Catholicism Is Neither Capitalist Nor Efficient

Catholicism Is Neither Capitalist Nor Efficient
By Dave Kovacs

Since Max Weber’s groundbreaking work it has been common to note parallels between the development of capitalism and the development of Protestantism. But only occasionally is it shown how radically anti-Capitalist Catholicism must be. Here I draw attention to one concept: Efficiency.

Those who have dealt with anti-Catholicism know well the claim that the Catholic Church imposes too many burdens: Why have saints, the Blessed Mother, the sacraments, the statues, the sacramentals, the priests, or the rituals when one can go directly to God oneself?
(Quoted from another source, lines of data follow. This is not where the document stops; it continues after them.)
(** The file's content, when it is not handled *)
Definition lookAtDisk {A} (path : string) (k : QueueKind) (deleted : option string) (handled : gset string)
    (resident : option (SyncedDoc * N * string)) (next : gset string → option string → M (option A)) :
    M (option A) :=
  there ← get (localFileExists path);
  if negb there then effect (SawDisk path None) ≫= λ _, next handled None
  else
    disk ← call (readText path);
    effect (SawDisk path (Some disk)) ≫= λ _,
    unlessAborted k path (
      fp ← fingerprint disk;
      unlessAborted k path (
        if decide (fp ∈ handled) then next handled None
        else
          lagging ← isLagging path deleted resident disk;
          unlessAborted k path (
            if lagging : bool then effect (Lagging path fp) ≫= λ _, next ({[fp]} ∪ handled) None
            else next handled (Some disk)))).

(** The [for (;;)]: each round looks at both, and copies one version aside. *)
Fixpoint preserveLoop (n : nat) (path : string) (k : QueueKind) (deleted : option string) (handled : gset string)
    (copies : list string) : M (option (list string)) :=
  match n with
  | O => throw OutOfFuel
  | S n =>
    resident ← get (residentContent path k);
    effect (SawResident path (snd <$> resident)) ≫= λ _,
    let copy (handled : gset string) (content : string) :=
      fp ← fingerprint content;
      destination ← preserveTextConflict path content SourceLocal;
      effect (Preserved path destination content) ≫= λ _,
      unlessAborted k path (preserveLoop n path k deleted ({[fp]} ∪ handled) (copies ++ [destination])) in
    lookAtResident path k handled resident (λ pending,
      match pending with
      | Some content => copy handled content
      | None =>
        lookAtDisk path k deleted handled resident (λ handled pending,
          match pending with
          | Some content => copy handled content
          | None => mret (Some copies)
          end)
      end)
  end.
(* ===== verification/VaultDemo.v ===== *)
(** A small vault for the examples of the vault's index: a folder of text
    files, documents with fixed contents, and a script of what happens at the
    next turns. *)
From Stdlib Require Import String Ascii.
From S2P Require Import Prelude Effects TraceLogic Await JsString JsMap Json Vault VaultIndex VaultSync.
From S2P Require LocalState BinarySync BootstrapLog Provider.
#[local] Open Scope Z_scope.

(** [failures]: how many deletions of a file fail before one succeeds.  A turn
    of the script: what is written to the disk, and what the vault sync is
    told. *)
Record Disk := mkDisk {
  texts : gmap string string;
  contents : gmap nat string;
  names : list string;
  failures : nat;
  later : list (list (string * string) * list Move) }.
#[export] Instance eta_Disk : Eta Disk := λ r,
  mkDisk (texts r) (contents r) (names r) (failures r) (later r).

(** One turn *)
Definition turn (d : Disk) : Disk * list Move :=
  match later d with
  | [] => (d, [])
  | (edits, ms) :: l => (d <| texts ::= λ t, list_to_map edits ∪ t |> <| later := l |>, ms)
  end.

Definition answer {Err A} (d : Disk) (r : throws Err A) : Disk * list Move * throws Err A :=
  let '(d, ms) := turn d in (d, ms, r).

Definition still {Err A} (d : Disk) (a : A) : Disk * list BinarySync.Move * throws Err A := (d, [], Returns a).

Definition treeOf (d : Disk) : gmap string AbstractFile := (λ _, TFile None) <$> texts d.

Definition noWorkspace : Workspace := mkWorkspace None None None.

#[export] Instance demoBinaryVault : VaultApi Disk BinarySync.Move BinarySync.Err := {|
  Vault.tree := treeOf;
  workspace _ := noWorkspace;
  createFolder _ d := still d ();
  createBinary _ _ d := still d ();
  modifyBinary _ _ d := still d ();
  readFile _ d := still d [];
  deleteFile _ d := still d ();
  createText _ _ d := still d ();
  modifyText _ _ d := still d ();
  readText _ d := still d ""%string;
  vaultNow _ := 0;
  vaultNormalize p := p;
  vaultLabel := "laptop"%string;
  vaultStamp _ := "20250101 120000"%string;
  noFreeName := BinarySync.OutOfFuel |}.

#[export] Instance demoBinary : BinarySync.Platform Disk := {|
  BinarySync.getBlob _ _ d := still d [];
  BinarySync.blobExists _ _ _ d := still d true;
  BinarySync.putBlob _ _ _ d := still d ();
  BinarySync.askConflict _ _ d := still d BinarySync.KeepRemote;
  BinarySync.settle d := (d, []);
  BinarySync.textBusy _ := false;
  BinarySync.pendingRemoval _ _ := false;
  BinarySync.shouldTrack _ := true;
  BinarySync.sha256 _ := "digest"%string;
  BinarySync.fuel := 10 |}.

#[export] Instance demoVault : VaultApi Disk Move Err := {|
  Vault.tree := treeOf;
  workspace _ := noWorkspace;
  createFolder _ d := answer d (Returns ());
  createBinary _ _ d := answer d (Returns ());
  modifyBinary _ _ d := answer d (Returns ());
  readFile _ d := answer d (Returns []);
  deleteFile p d :=
    match failures d with
    | O => answer (d <| texts ::= delete p |>) (Returns ())
    | S n => answer (d <| failures := n |>) (Throws VaultFailed)
    end;
  createText p t d := answer (d <| texts ::= <[p := t]> |>) (Returns ());
  modifyText p t d := answer (d <| texts ::= <[p := t]> |>) (Returns ());
  readText p d := answer d (match texts d !! p with Some t => Returns t | None => Throws VaultFailed end);
  vaultNow _ := 0;
  vaultNormalize p := p;
  vaultLabel := "laptop"%string;
  vaultStamp _ := "20250101 120000"%string;
  noFreeName := VaultFailed |}.

Definition extensionAt (p : string) : string :=
  match lastIndexOf "." p with Some dot => sliceFrom (S dot) p | None => "" end%string.

(** Documents are ready, and whole with the server. *)
Definition hashing (digest : string → string) : Platform Disk := {|
  renameFile from to d :=
    answer (d <| texts ::= λ t, match t !! from with Some c => <[to := c]> (delete from t) | None => t end |>)
      (Returns ());
  settleVault := turn;
  filePath f d := default ""%string (names d !! f);
  isTFile _ := true;
  getFiles d := seq 0 (length (names d));
  extension := extensionAt;
  configDir := ".obsidian"%string;
  syncCanvases _ := true;
  syncBases _ := true;
  syncBinaries _ := true;
  binaryExcludeGlobs _ := ""%string;
  syncConfigEnabled _ := false;
  recentPaths _ := [];
  mobileRecentResidentDocs _ := 0;
  mobileMaxResidentDocs _ := 10;
  activeVaultId := "vault"%string;
  isMobile := false;
  invalidationSupported _ := false;
  isMatch _ _ := false;
  docContent i d := default ""%string (contents d !! i);
  docReady _ _ := true;
  docEpoch _ _ := 0%N;
  hasLocalChanges _ _ := false;
  docStatus _ _ := Provider.Connected;
  retiredBaseline _ _ := None;
  readyInTime _ d := answer d (Returns true);
  prepareForHibernation _ d := answer d (Returns true);
  indexStatus _ := Provider.Connected;
  verifyServer d := answer d (Returns ());
  connectIndex d := answer d (Returns ());
  deleteBlob _ _ d := answer d (Returns ());
  deletePluginDb _ _ d := answer d (Returns ());
  sqlApi _ := false;
  sqlIsLive _ _ d := answer d (Returns false);
  sqlRestore _ _ d := answer d (Returns ());
  binaryRestoreEntry _ _ _ d := answer d (Returns true);
  sha256Text := digest;
  uuid n := String (ascii_of_nat (97 + n)) EmptyString;
  vaultFuel := 5 |}.

(** A hash is the text. *)
#[export] Instance demo : Platform Disk := hashing (λ t, t).

Definition note_md : string := "note.md".
Definition old_md : string := "old.md".

(** A device with these files, one per number, and this index, past its first
    sync *)
Definition device (d : Disk) (index : jsmap string string) (ls : LocalState.LocalSyncState) : @VaultSync Disk :=
  (newVaultSync d index [] [] [] ls) <| initialSynced := true |> <| bootstrapPrepared := true |>.

Definition emptyLocal : LocalState.LocalSyncState := LocalState.mkLocal ∅ None 0.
In other words: Isn’t Catholicism inefficient?

This line is reminiscent of a businessmen trying to cut out waste and middle men in his financial transactions. That is what a good businessman does in the capitalist model. Just as a good businessman would no more employ four men to do what only one can do, so too some Protestants fear that Catholics have employed too many saints, or too many sacraments, or too many rituals, to do what one can do by just going on his knees and speaking to God with sincerity.

I mean not to put down any sincere Protestant. It is truly beautiful the honesty and sincerity with which they faithfully approach God. We can all learn from their earnestness. My point is that such an obsession with efficiency is simply not Catholic.
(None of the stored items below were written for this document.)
(** Steps whose effects, beside those of the versions, are [H]'s *)
Inductive evolves (H : Effect → Prop) : State → State → Prop :=
  | ev_refl s : evolves H s s
  | ev_trans s1 s2 s3 : evolves H s1 s2 → evolves H s2 s3 → evolves H s1 s3
  | ev_silent s s' : core s' = core s → evolves H s s'
  | ev_note e s : H e → evolves H s (note e s)
  | ev_bump path s : evolves H s (bumpPathVersion path s)
  | ev_began path s : evolves H s (note (Began path (currentPathVersion path s)) s)
  | ev_published path s : evolves H s (note (Published path (currentPathVersion path s) false) s)
  | ev_open k path guid s :
      residentOf k path s = None →
      evolves H s (enlist k path (mkDoc (nextDoc s) guid k) (s <| nextDoc ::= S |>))
  | ev_close k path doc s :
      residentOf k path s = Some doc →
      evolves H s ((unlist k path s) <| destroyedDocs ::= union {[docId doc]} |>)
  | ev_closeAll s :
      evolves H s (s <| destroyedDocs ::= union (list_to_set (docId <$> allDocuments s)) |>
                     <| documents := [] |> <| structuredDocuments := [] |>)
  | ev_take item doc waits s :
      activeDocConnections s < concurrency →
      evolves H s (s <| activeDocConnections ::= Z.add 1 |>
                     <| slots ::= λ l, l ++ [mkSlot item doc (docConnectionGeneration s) waits] |>)
  | ev_free i slot s :
      slots s !! i = Some slot →
      evolves H s (if bool_decide (slotGeneration slot = docConnectionGeneration s)
                   then s <| slots ::= delete i |> <| activeDocConnections := Z.max 0 (activeDocConnections s - 1) |>
                   else s <| slots ::= delete i |>)
  | ev_suspend s :
      evolves H s (s <| docConnectionGeneration ::= Z.add 1 |> <| activeDocConnections := 0 |>)
  | ev_forget path s : evolves H s (s <| remoteDeletePreserved ::= λ p, p ∖ {[path]} |>)
  | ev_keep path s :
      runningDelete s ≠ Some path ∨ deletes H → evolves H s (s <| remoteDeletePreserved ::= union {[path]} |>)
  | ev_running r s : deletes H → evolves H s (s <| runningDelete := r |>).
(* ===== verification/VaultRuns.v ===== *)
(** What holds of the vault's index in every run, whatever the platform
    answers and whatever happens between and during its programs: a new entry
    is published only for the state of the path it was made for, no document
    is lost, the slots in use are counted exactly. *)
From Stdlib Require Import String Ascii.
From S2P Require Import Prelude Effects TraceLogic Await JsMap Json ConflictCopy Vault VaultIndex VaultSync VaultDemo VaultSteps.
From S2P Require LocalState BinarySync BootstrapLog Provider.
#[local] Open Scope Z_scope.

(** ** Programs evolve *)

Section programs.
Context {W : Type} `{!Platform W}.
Notation State := (@VaultSync W).
Notation M := (eff State Err).
Implicit Types (s : State).

Lemma neutral_of_outward e : outward e → neutral e.
Proof using Type. by intros []. Qed.

#[export] Instance neutral_stable s : Stable (evolves neutral s).
Proof using Type.
  split; intros; (eapply ev_trans; [done|]); apply (evolves_mono outward); try exact neutral_of_outward.
  - apply (evolving (f := onBinary _)), ev_refl.
  - apply (evolving (f := move m)), ev_refl.
Qed.

Context (s0 : State).
Abbreviation I := (evolves neutral s0).

Lemma evolves_with f s : Evolving f → I s → I (f s).
Proof using Type.
  intros Hf Hs. eapply ev_trans; [exact Hs|]. eapply evolves_mono; [exact neutral_of_outward|]. apply Hf, ev_refl.
Qed.

Lemma keeps_evolving f : Evolving f → keeps I (update f : M ()).
Proof using Type. intros Hf. apply keeps_update. intros s. by apply evolves_with. Qed.

Lemma keeps_vault_effect e : neutral e → keeps I (effect e : M ()).
Proof using Type. intros He. apply keeps_update. intros s Hs. eapply ev_trans; [exact Hs|by apply ev_note]. Qed.

Lemma keeps_act {A} (f : State → State * A) : EvolvingTo f → keeps I (act f).
Proof using Type.
  intros Hf s Hs. unfold act, wp. pose proof (Hf s s (ev_refl _ s)) as H. destruct (f s) as [s' a]. simpl in H.
  eapply ev_trans; [exact Hs|]. by eapply evolves_mono; [exact neutral_of_outward|].
Qed.

Lemma keeps_ending {A} (m : M A) f : keeps I m → Evolving f → keeps I (finally m f).
Proof using Type. intros Hm Hf s Hs. apply (keeps_finally I I); [done| |done]. intros s'. by apply evolves_with. Qed.
End programs.

(** Goes through a program; [known] has what is known of those it calls. *)
Create HintDb vault_keeps.
Ltac keeps_step :=
  match goal with
  | |- keeps _ (_ ≫= _) => apply keeps_bind; [|intros ?]
  | |- keeps _ (mret _) => apply keeps_ret
  | |- keeps _ (get _) => apply keeps_get
  | |- keeps _ (throw _) => apply keeps_throw
  | |- keeps _ (call _) => apply keeps_call, _
  | |- keeps _ pause => apply keeps_pause, _
  | |- keeps _ (await _) => apply keeps_await; [apply _|]
  | |- keeps _ (catch _ _) => apply keeps_catch; [|intros ?]
  | |- keeps _ (attempt _) => apply keeps_attempt
  | |- keeps _ (forEach _ _) => apply keeps_forEach; intros ?
  | |- keeps _ (effect _) => apply keeps_vault_effect; exact I
  | |- keeps _ (act _) => apply keeps_act, _
  | |- keeps _ (finally _ _) => apply keeps_ending
  | |- keeps _ (update _) => solve [auto with vault_keeps nocore]
  | |- keeps _ (update _) => apply keeps_evolving
  | |- keeps _ (unlessAborted _ _ _) => unfold unlessAborted
  | H : context [keeps _ _] |- keeps _ _ => apply H
  | |- keeps _ (match ?x with _ => _ end) => destruct x
  | |- keeps _ _ => solve [auto with vault_keeps nocore]
  | |- Evolving _ => first [solve [apply _] | intros ? ? ?; evolve]
  end.
Ltac keeping := repeat keeps_step.
Lemma runDelete_warranted k deleted : ok (fst (runDelete path k deleted s0)).
Proof using Type.
  set (s1 := s0 <| runningDelete := Some path |>). assert (noted s1) as Hn.
  { split; [|split; [done|intros Hp; by left]]. split; [done|]. intros pre e post E. exfalso.
    unfold trace in E. rewrite drop_ge in E by done. by destruct pre. }
  pose proof (wp_deleteLoop vaultFuel k deleted s1 Hn) as Hw. unfold runDelete, finally, wp, mbind, eff_bind, update in *.
  fold s1. by destruct (deleteLoop vaultFuel path k deleted s1) as [s2 [[]|e]]; apply Hw.
Qed.
End delete.

(** ** The rounds end *)

Section rounds.
Context {W : Type} `{!Platform W}.
Notation State := (@VaultSync W).
Notation M := (eff State Err).
Implicit Types (s : State).

(** Programs that begin alike, and go on alike with whatever came of it *)
Lemma bind_ext {A B} (m : M A) (f g : A → M B) s :
  (∀ a s', m s = (s', Returns a) → f a s' = g a s') → (m ≫= f) s = (m ≫= g) s.
Proof using Type. unfold mbind, eff_bind. destruct (m s) as [s' [a|e]]; auto. Qed.

Lemma unlessAborted_ext {A} k path (m m' : M (option A)) s :
  m s = m' s → unlessAborted k path m s = unlessAborted k path m' s.
Proof using Type. intros E. apply bind_ext. intros b s' [= <- <-]. by case_match. Qed.

(** The digests of all the file and the document ever hold *)
Context (digests : gset string).
Hypothesis read_digests : ∀ p w t, snd (readText (VaultApi := vault) p w) = Returns t → sha256Text (W := W) t ∈ digests.
Hypothesis doc_digests : ∀ i w, sha256Text (W := W) (docContent i w) ∈ digests.

(** A version that no round has seen yet *)
Definition unhandled (handled : gset string) (pending : option string) : Prop :=
  ∀ c, pending = Some c → sha256Text (W := W) c ∈ digests ∖ handled.

Lemma residentContent_digest path k s doc epoch c :
  residentContent path k s = Some (doc, epoch, c) → sha256Text (W := W) c ∈ digests.
Proof using doc_digests. unfold residentContent. intros H. repeat case_match; try done. injection H as <- <- <-. apply doc_digests. Qed.

Lemma fingerprint_returns c (s s' : State) fp : fingerprint c s = (s', Returns fp) → fp = sha256Text c.
Proof using Type. unfold fingerprint, mbind, eff_bind. destruct (pause s) as [? [?|?]]; by inversion 1. Qed.

Lemma lookAtResident_ext {A} path k handled resident (f g : option string → M (option A)) s :
  (∀ doc epoch c, resident = Some (doc, epoch, c) → sha256Text (W := W) c ∈ digests) →
  (∀ pending s', unhandled handled pending → f pending s' = g pending s') →
  lookAtResident path k handled resident f s = lookAtResident path k handled resident g s.
Proof using Type.
  clear read_digests doc_digests. intros Hd Hfg.
  unfold lookAtResident. destruct resident as [[[doc epoch] c]|]; [|by apply Hfg].
  apply bind_ext. intros fp s1 ->%fingerprint_returns.
  apply unlessAborted_ext, Hfg. case_decide; [done|]. intros ? [= <-]. specialize (Hd _ _ _ eq_refl). set_solver.
Qed.
(** * Reportes: the report component of Rutas-Logisticas

    A shallow embedding of [Frontend/src/app/pages/reportes/reportes.ts]
    (class [ReportesComponent]) and the properties of its report pipeline:
    query selection, client-side filtering, summary statistics, cell
    formatting, the CSV export and the print view.

    Conventions.  Component methods are computations in a small monad [M]
    that threads the component's fields, logs the effects the method asks
    the browser for (HTTP requests, timers, downloads) and may end in a
    JavaScript exception.  Filter fields hold strings, as their
    initialisers do.  Strings are byte strings, and [toLowerCase] and
    [toUpperCase] map the ASCII letters only.  Every literal the component
    compares a lower-cased status against is lower-case ASCII without the
    letter k, and no character outside ASCII lower-cases to such a letter,
    so these comparisons agree with the engine's on every input. *)

From Stdlib Require Import String Ascii List ZArith Lia Bool.
From Stdlib Require FloatOps SpecFloat DecimalString.
From Stdlib Require Import PrimFloat.
Import ListNotations.
Local Open Scope list_scope.
Local Open Scope string_scope.

(* ================================================================== *)
(** * JavaScript values and the string operations the component uses *)
(* ================================================================== *)

Module JS.

(** Backend records are typed [any]: whatever [JSON.parse] produced.
    [JHeredado k] is the member [k] that every object literal inherits from
    [Object.prototype]; it is what a lookup by a computed key yields when the
    key happens to name such a member. *)
#[local] Set Warnings "-register-all".
Inductive any : Type :=
| JUndefined
| JNull
| JBool (b : bool)
| JNum (n : PrimFloat.float)
| JStr (s : string)
| JArr (xs : list any)
| JObj (campos : list (string * any))
| JHeredado (k : string).

(** Members of [Object.prototype]. *)
Definition objectPrototypeKeys : list string :=
  [ "constructor"; "__proto__"; "hasOwnProperty"; "isPrototypeOf";
    "propertyIsEnumerable"; "toLocaleString"; "toString"; "valueOf";
    "__defineGetter__"; "__defineSetter__"; "__lookupGetter__";
    "__lookupSetter__" ].

Definition strIn (s : string) (l : list string) : bool :=
  existsb (String.eqb s) l.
And why should it be? The central idea in Catholicism is that God created everything so that everything can bring us, flesh and blood human beings, to union with him. It would have been more efficient for God to save us with a Crucifixion, without an Incarnation, without a Virgin Birth; it would be more efficient for Him even now to save us without the intercession of the saints, without the co-operation of the Virgin Mary, without the Holy Eucharist and the Mass, without Confession. But God has chosen to save us not in spite of the material world; He has chosen to save us through the material world.
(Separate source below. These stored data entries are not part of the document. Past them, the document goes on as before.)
(** * EduGap analysis notebook: label construction and group aggregation

    A shallow embedding of the data cells of [EduGap_Analysis_Notebook.ipynb]
    (encoding, gain columns, median and quantile labelling, and the two
    reporting functions [averages_calculate] and [bar_graph]).

    Conventions of the embedding:
    - a numeric cell is an exact rational ([Q]); the rounding of binary
      floating point is not modelled, so a pandas float is read as the
      rational it denotes;
    - a [DataFrame] is a finite map from column names to columns, and a
      notebook cell is a function from the frame before it to the frame
      after it (or to the exception it raises);
    - a missing value (NaN) of a categorical or integer-coded column is
      [None];
    - [Series.sort_values] is a parameter of [bar_graph]: pandas fixes the
      order of its result only up to rows with equal values. *)

From Stdlib Require Import QArith Qabs Qround Lqa.
From stdpp Require Import gmap strings list sorting.

Local Open Scope Q_scope.

(** * The notebook *)

(** ** Exceptions and the result monad *)

(** The exceptions of the pandas and NumPy calls the notebook makes.
    [LengthMismatch] is the [ValueError] of an assignment to [columns].
    [UnknownCategory] is the error the specification names for the encoder;
    no cell raises it. *)
Inductive error : Type :=
  | KeyError (column : string)
  | IndexError
  | ValueError
  | LengthMismatch (expected : nat) (given : nat)
  | UnknownCategory (value : string).

Inductive result (A : Type) : Type :=
  | Ok (a : A)
  | Err (e : error).
Arguments Ok {A} a.
Arguments Err {A} e.

Global Instance result_bind : MBind result := λ A B k r,
  match r with
  | Ok a => k a
  | Err e => Err e
  end.
Global Instance result_ret : MRet result := λ A a, Ok a.

(** [Series.apply(f)]: the function is called on each row in turn; the first
    exception aborts the pass. On an empty column [f] is never called. *)
Fixpoint apply {A B} (f : A → result B) (s : list A) : result (list B) :=
  match s with
  | [] => Ok []
  | x :: s' => y ← f x; ys ← apply f s'; Ok (y :: ys)
  end.

(** ** Frames of numeric columns *)

Abbreviation DataFrame := (gmap string (list Q)).

(** [data[c]]: a missing column raises [KeyError]. *)
Definition getitem {A} (data : gmap string (list A)) (c : string)
  : result (list A) :=
  match data !! c with
  | Some s => Ok s
  | None => Err (KeyError c)
  end.

(** [data[c] = s] *)
Definition setitem (data : DataFrame) (c : string) (s : list Q) : DataFrame :=
  <[c := s]> data.

(** All columns of a frame have the same number of rows. *)
Definition frame_rows (data : DataFrame) (n : nat) : Prop :=
  map_Forall (λ _ s, length s = n) data.

(** Element-wise [a - b] of two columns of one frame. *)
Definition series_sub (a b : list Q) : list Q := zip_with Qminus a b.

(** ** Encoding of the categorical columns (cell "Transform Categorical Data
    to Numerical Format") *)

Abbreviation RawFrame := (gmap string (list string)).
Abbreviation CodedFrame := (gmap string (list (option Z))).

Definition gender_codes : gmap string Z := {[ "M" := 0; "F" := 1 ]}%Z.

Definition education_codes : gmap string Z :=
  {[ "none" := 0; "high school" := 1; "some college" := 2;
     "associate" := 3; "bachelor" := 4; "master" := 5 ]}%Z.

Definition employment_codes : gmap string Z :=
  {[ "unemployed" := 0; "part-time" := 1; "full-time" := 2 ]}%Z.

(** [s.map(codes)] with a dict: a value that is not a key becomes NaN. *)
Definition Series_map (codes : gmap string Z) (s : list string)
  : list (option Z) :=
  (λ v, codes !! v) <$> s.

(** The cell replaces the three categorical columns of the frame; [raw]
    holds them before the cell and the result holds them after it. *)
Definition encode_cell (raw : RawFrame) : result CodedFrame :=
  s ← getitem raw "gender";
  let coded : CodedFrame := <["gender" := Series_map gender_codes s]> ∅ in
  s ← getitem raw "education";
  let coded := <["education" := Series_map education_codes s]> coded in
  s ← getitem raw "employment";
  let coded := <["employment" := Series_map employment_codes s]> coded in
  Ok coded.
In the Catholic world-view everything that exists has the purpose of bringing us closer to God. Sacred times, sacred places, sacred spaces. It may be inefficient to have to use so many created, contingent things in our journey toward God, but who said anything about salvation being efficient?

We’ll leave efficiency to bank managers and pursue salvation through the beauty of the material world that God has created for us.